WORK ORDER: Treat the line containing "by (unfold flood_fuel, mines_board_cell_count;" as the first line and the final line of the material below as the last; reproduce that range exactly.

STUDY MATERIAL:
Lemma flood_reveal_spec :
  match mines_flood_reveal b start with
  | FloodDone b' => flooded b'
  | FloodOverflow => MINES_MAX_CELLS < 8 * ncells b + 1
  | FloodFuel => False
  end.
Proof.
  unfold mines_flood_reveal. pose proof (unrevealed_le b) as Hle.
  assert (0 <= ncells b) by (destruct Hshape as (? & ? & _); unfold ncells; nia).
  pose proof (flood_loop (flood_fuel b) b [start] (flood_inv_init)) as H1.
  assert (Hz : zlen [start] = 1) by done. rewrite Hz in H1.
  assert (Hf : Z.of_nat (flood_fuel b) = 9 * ncells b + 2)
    by (unfold flood_fuel, mines_board_cell_count; fold (ncells b); lia).
  specialize (H1 ltac:(lia) ltac:(lia)).
  destruct (flood _ b [start]); try done. by apply flood_inv_done.
Qed.
End flood.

YOUR SOLUTION:
    by (unfold flood_fuel, mines_board_cell_count; fold (ncells b); lia).
  specialize (H1 ltac:(lia) ltac:(lia)).
  destruct (flood _ b [start]); try done. by apply flood_inv_done.
Qed.
End flood.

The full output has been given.